Rewiring the Spinal Cord
The largest concern for patients and physicians regarding traumatic spinal cord injuries (SCIs) is the severity of irreversible damage. Spinal cord injuries do not heal in the same way as a broken arm or a cut and usually result in loss of sensory function, motor function, or both. Though many alternative treatments exist for helping patients cope following a SCI, very few options exist for any kind of permanent restoration or reversal of symptoms. The majority of currently proposed solutions require highly invasive surgical procedures or computer interfaces to route signals around the damage. Now, after years of research, scientists have a much better understanding of the physiological reasons for the lack of regeneration. Recent research published near the end of 2017 shows that a new treatment involving the injection of adenosine triphosphate (ATP) into peripheral nerves around the spinal cord could be used to help cells in the damaged portion regenerate with few side effects.
Prior to developing an effective treatment for SCIs, researchers investigated the biological changes that occur following spinal trauma. Researchers found that astrocytes are responsible for many of the biochemical changes associated with SCIs. Astrocytes have many different functions throughout the nervous system. Some of these tasks include nutrient and energy storage for nearby nerve cells, structural support for neural networks, maintenance of overall nerve health, and nervous system repair. In a paper published on SCIs, Dr. Jill Faulkner and her colleagues at UCLA reported that following injury, astrocytes quickly surround injured neurons and form what is called a “glial scar.” If the spinal cord is a wire, transmitting signals to and from various places in the body, a glial scar is functionally equivalent to a break in the wire that disrupts the flow of the current. Glial scar formation creates the first barrier to signal transmission: a mechanical separation of nerve signals through a disruption of their path along the spinal cord.
Furthermore, another group of researchers from Boston Children’s Hospital found that not only do glial scars inhibit signaling via physical barriers, but also through the release of chemicals that further inhibit the healing of injured nerves. These astrocytes release compounds called chondroitin sulfate proteoglycans (CSPGs). These proteins interact with injured neurons and inhibit cell processes related to axon growth. The researchers noted that they believed CSPG release from glial scarring was the primary issue with nervous system regeneration following injury. This research highlights one obstacle in SCI healing; more recent work is applying these conclusions to developing new treatments.

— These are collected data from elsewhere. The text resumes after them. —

(** * lncd: the session pool of the Lightning Node Connect daemon

    A shallow embedding of [lncd/lncd.go]: the key material parser
    ([parseKeys]), session construction ([NewConnection]), the per-session
    dispatch loop ([runLoop]), the pool's admission algorithm ([execute]) and
    the idle timer armed by [execute].

    Goroutines are interleaved at the granularity the pool mutex gives them:
    one admission attempt, one timer firing and one receive of the dispatch
    loop are the atomic steps.  Everything the daemon delegates to other
    packages (btcec, the mailbox transport, encoding/json, lnrpc, the
    permission manager) is collected in a record of collaborators; what
    depends on the network or on the random source is an oracle supplied per
    call. *)

From Stdlib Require Import ZArith Ascii String.
From Stdlib.Strings Require Import Byte.
From stdpp Require Import base decidable countable gmap strings list fin_maps.

Local Open Scope string_scope.
Local Open Scope list_scope.

(** ** Errors *)

(** The [error] values the code can hand to [onError].  The two [hex]
    errors are those of [encoding/hex]; [ErrTooManyConnections] is the
    [fmt.Errorf] of [execute]; an error produced by a collaborator is carried
    with its message. *)
Inductive error : Type :=
| ErrLength
| InvalidByteError (b : ascii)
| ErrTooManyConnections
| ErrCollaborator (msg : string).

(** ** encoding/hex *)

Definition fromHexChar (c : ascii) : option N :=
  let n := N_of_ascii c in
  if ((48 <=? n) && (n <=? 57))%N then Some (n - 48)%N
  else if ((97 <=? n) && (n <=? 102))%N then Some (n - 97 + 10)%N
  else if ((65 <=? n) && (n <=? 70))%N then Some (n - 65 + 10)%N
  else None.

(** [hex.DecodeString]: pairs of digits from left to right, the first
    offending byte reported; an odd length is reported last. *)
Fixpoint hex_DecodeString (src : string) : error + list byte :=
  match src with
  | EmptyString => inr []
  | String p EmptyString =>
      match fromHexChar p with
      | None => inl (InvalidByteError p)
      | Some _ => inl ErrLength
      end
  | String p (String q rest) =>
      match fromHexChar p with
      | None => inl (InvalidByteError p)
      | Some a =>
          match fromHexChar q with
          | None => inl (InvalidByteError q)
          | Some b =>
              match hex_DecodeString rest with
              | inl err => inl err
              | inr bs => inr (byte_of_ascii (ascii_of_N (a * 16 + b)) :: bs)
              end
          end
      end
  end.

Definition hextable (n : N) : ascii :=
  if (n <? 10)%N then ascii_of_N (48 + n) else ascii_of_N (97 + (n - 10)).

Fixpoint hex_EncodeToString (src : list byte) : string :=
  match src with
  | [] => EmptyString
  | v :: rest =>
      let n := N_of_ascii (ascii_of_byte v) in
      String (hextable (n / 16)) (String (hextable (n mod 16)) (hex_EncodeToString rest))
  end.

(** ** Data model *)

Definition Macaroon : Type := list byte.

Record ConnectionInfo : Type := mkConnectionInfo {
  Mailbox : string;
  PairingPhrase : string;
  LocalKey : string;
  RemoteKey : string;
  Status : string;
  macaroon : option Macaroon
}.

Record ConnectionKey : Type := mkConnectionKey {
  mailbox : string;
  pairingPhrase : string
}.

#[global] Instance ConnectionKey_eq_dec : EqDecision ConnectionKey.
Proof. solve_decision. Defined.

#[global] Instance ConnectionKey_countable : Countable ConnectionKey.
Proof.
  refine (inj_countable' (fun k => (mailbox k, pairingPhrase k))
                         (fun p => mkConnectionKey p.1 p.2) _).
  by intros [m p].
Defined.

(** The two closures of an [Action] are represented by the action's [tag]:
    an invocation of [onError] or [onResponse] is an event that names the
    action it belongs to.  A callback is taken to return to its caller. *)
Record Action : Type := mkAction {
  tag : nat;
  method : string;
  payload : string
}.

(** A registered invoker receives the payload and calls [done] back; the
    list is the sequence of [done (resultJSON, err)] calls it makes. *)
Abbreviation Invoker := (string -> list (error + string)) (only parsing).

(** Modelled from the spec: the permission manager's type is declared
    outside [lncd.go]; section 3 of the spec gives it as the capability set,
    a set of [(entity, action)] pairs derived once from the macaroon. *)
Record PermissionManager : Type := mkPermissionManager {
  capabilities : gset (string * string)
}.

(** Pointers to [Connection] objects. *)
Abbreviation ptr := nat (only parsing).

(** The idle timer: the instant at which it fires, and the session key its
    closure captured from [execute]'s descriptor. *)
Record Timer : Type := mkTimer {
  deadline : Z;
  timerKey : ConnectionKey
}.

Record Connection : Type := mkConnection {
  connInfo : ConnectionInfo;
  actions : list Action;          (* buffered channel, capacity 1 *)
  actionsClosed : bool;           (* close(conn.actions) has run *)
  grpcClient : nat;
  registry : gmap string Invoker;
  timeoutTimer : option Timer;
  perms : PermissionManager
}.

(** [ConnectionPool] together with the objects its map points to. *)
Record ConnectionPool : Type := mkConnectionPool {
  connections : gmap ConnectionKey ptr;
  mutex : bool;                   (* true while pool.mutex is locked *)
  heap : gmap ptr Connection;
  nextPtr : ptr;
  parked : option (ptr * Action)  (* a send waiting for room in the channel *)
}.

Definition NewConnectionPool : ConnectionPool :=
  {| connections := ∅; mutex := false; heap := ∅; nextPtr := 0; parked := None |}.

(** ** Collaborators *)

Record World : Type := mkWorld {
  PrivateKey : Type;
  PublicKey : Type;
  PrivKeyFromBytes : list byte -> PrivateKey;
  ParsePubKey : list byte -> error + PublicKey;
  Serialize : PrivateKey -> list byte;
  SerializeCompressed : PublicKey -> list byte;
  json_Unmarshal_strings : string -> error + list string;
  RegisterLightningJSONCallbacks : gmap string Invoker -> gmap string Invoker;
  NewPermissionManager : ConnectionInfo -> error + PermissionManager;
  perms_check : PermissionManager -> string -> error + bool;
  LNCD_TIMEOUT : Z;
  LNCD_LIMIT_ACTIVE_CONNECTIONS : Z
}.

(** What the transport delivered during a successful dial: the peer's static
    key if [onRemoteKey] ran, the macaroon stored by [onAuthData], the stream
    handle returned by [lndConnect] and the status reported by the probe. *)
Record DialResult (W : World) : Type := mkDialResult {
  peerKey : option (PublicKey W);
  authMacaroon : option Macaroon;
  lndConn : nat;
  statusString : string
}.
Arguments peerKey {W} _.
Arguments authMacaroon {W} _.
Arguments lndConn {W} _.
Arguments statusString {W} _.

(** The outcomes of one call's interaction with the outside: the random
    source behind [btcec.NewPrivateKey], and the mailbox transport, whose
    outcome stands for [mailbox.NewClientWebsocketConn] followed by
    [lndConnect] and the status probe (an error of either is the [inl]). *)
Record Oracle (W : World) : Type := mkOracle {
  NewPrivateKey : error + PrivateKey W;
  NewClientWebsocketConn :
    string -> string -> PrivateKey W -> option (PublicKey W) -> error + DialResult W
}.
Arguments NewPrivateKey {W} _.
Arguments NewClientWebsocketConn {W} _ _ _ _ _.

Section Daemon.

Variable W : World.

(** ** Key material parser *)

Definition parseKeys (io : Oracle W) (localPrivKey remotePubKey : string)
  : error + (PrivateKey W * option (PublicKey W)) :=
  if decide (localPrivKey = EmptyString /\ remotePubKey = EmptyString) then
    match NewPrivateKey io with
    | inl err => inl err
    | inr privKey => inr (privKey, None)
    end
  else if decide (remotePubKey = EmptyString) then
    match hex_DecodeString localPrivKey with
    | inl err => inl err
    | inr privKeyByte => inr (PrivKeyFromBytes W privKeyByte, None)
    end
  else
    match hex_DecodeString localPrivKey with
    | inl err => inl err
    | inr localPrivKeyBytes =>
        let privKey := PrivKeyFromBytes W localPrivKeyBytes in
        match hex_DecodeString remotePubKey with
        | inl err => inl err
        | inr remoteKeyBytes =>
            match ParsePubKey W remoteKeyBytes with
            | inl err => inl err
            | inr remoteStaticKey => inr (privKey, Some remoteStaticKey)
            end
        end
    end.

To restore signal transmission in regions with glial scarring, researchers tested numerous techniques to move signals around or through these harmful blocks. Current techniques include electrical interfaces to circumvent the trauma. A recent promising technique involves creating nerve grafts designed to fit around the glial scar. Using this technique, neurosurgeons are able to effectively recreate the nerve signals’ path as if it had never been damaged. As with any surgery, there are many potential risks, such as further spinal cord damage, cord hemorrhage, or stroke, all of which could leave the patient with less function than before the procedure.
When peripheral nerves near the spinal cord are damaged, they release ATP, a well-known energy storage molecule, into the spinal tract that signals axon regeneration in the area. A team of researchers from London took advantage of this signaling mechanism to investigate whether a direct injection of ATP into a peripheral nerve, specifically the sciatic nerve, could stimulate axon growth. The results were striking: a single injection of ATP increased the amount of axonal outgrowth up to four times more than controls. Additionally, a second injection one week later increased the axon density near the injury site ten times more than from the single injection and nearly 170 times more than the control group, which received no ATP injection.

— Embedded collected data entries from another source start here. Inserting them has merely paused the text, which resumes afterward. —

Lemma equal_values_items (h1 h2 : gmap loc pyvalue) (kw1 kw2 : gmap string loc)
    (ns : list string) (data1 data2 : list (string * loc))
    (items1 items2 : list (string * pyvalue)) :
  Forall2 (λ n kl, kl.1 = n ∧ bound_to kw1 n = Some kl.2) ns data1 →
  Forall2 (λ n kl, kl.1 = n ∧ bound_to kw2 n = Some kl.2) ns data2 →
  resolves_to h1 data1 items1 → resolves_to h2 data2 items2 →
  (∀ n l1 l2, bound_to kw1 n = Some l1 → bound_to kw2 n = Some l2 → h1 !! l1 = h2 !! l2) →
  items1 = items2.
Proof.
  intros Hb1. revert data2 items1 items2.
  induction Hb1 as [| n [k1 l1] ns data1 [Hk1 Hl1] _ IH];
    intros data2 items1 items2 Hb2 Hr1 Hr2 Heq.
  - apply Forall2_nil_inv_l in Hb2 as ->.
    apply Forall2_nil_inv_l in Hr1 as ->. by apply Forall2_nil_inv_l in Hr2 as ->.
  - apply Forall2_cons_inv_l in Hb2 as ([k2 l2] & data2' & [Hk2 Hl2] & Hb2 & ->).
    apply Forall2_cons_inv_l in Hr1 as ([k1' v1] & items1' & [Hk1' Hv1] & Hr1 & ->).
    apply Forall2_cons_inv_l in Hr2 as ([k2' v2] & items2' & [Hk2' Hv2] & Hr2 & ->).
    cbn in *. subst. f_equal.
    + f_equal. pose proof (Heq _ _ _ Hl1 Hl2) as H. rewrite Hv1, Hv2 in H. by simplify_eq.
    + by eapply IH.
Qed.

The recent discovery of this technique opens up a new treatment option for spinal cord trauma. Currently, this research is still in the pre-clinical phase. In this stage, researchers investigate the efficacy of new treatments and evaluate them for any serious side effects. For most drugs and treatments, this entire process can take anywhere from 12 to 15 years, meaning this recent finding is still far from becoming part of standard medical practice. However, this noninvasive procedure shows great promise, and scientists remain optimistic about future applications. The marked advantage of this new technique over surgery is its noninvasive injection procedure, the regeneration of original nerves instead of risky nerve grafting, and the lack of major risks. Many researchers in the field believe that developing clinical applications for spinal nerve regeneration could potentially be the key to treating SCIs. Through the continuous effort in regenerative medicine, injuries that were once thought to be irreparable are progressing toward less harmful and effective repair and regeneration treatments. Further research into the mechanism of glial scarring and CSPG inhibition of nerve regeneration will lead to improved and innovative solutions to treat SCIs.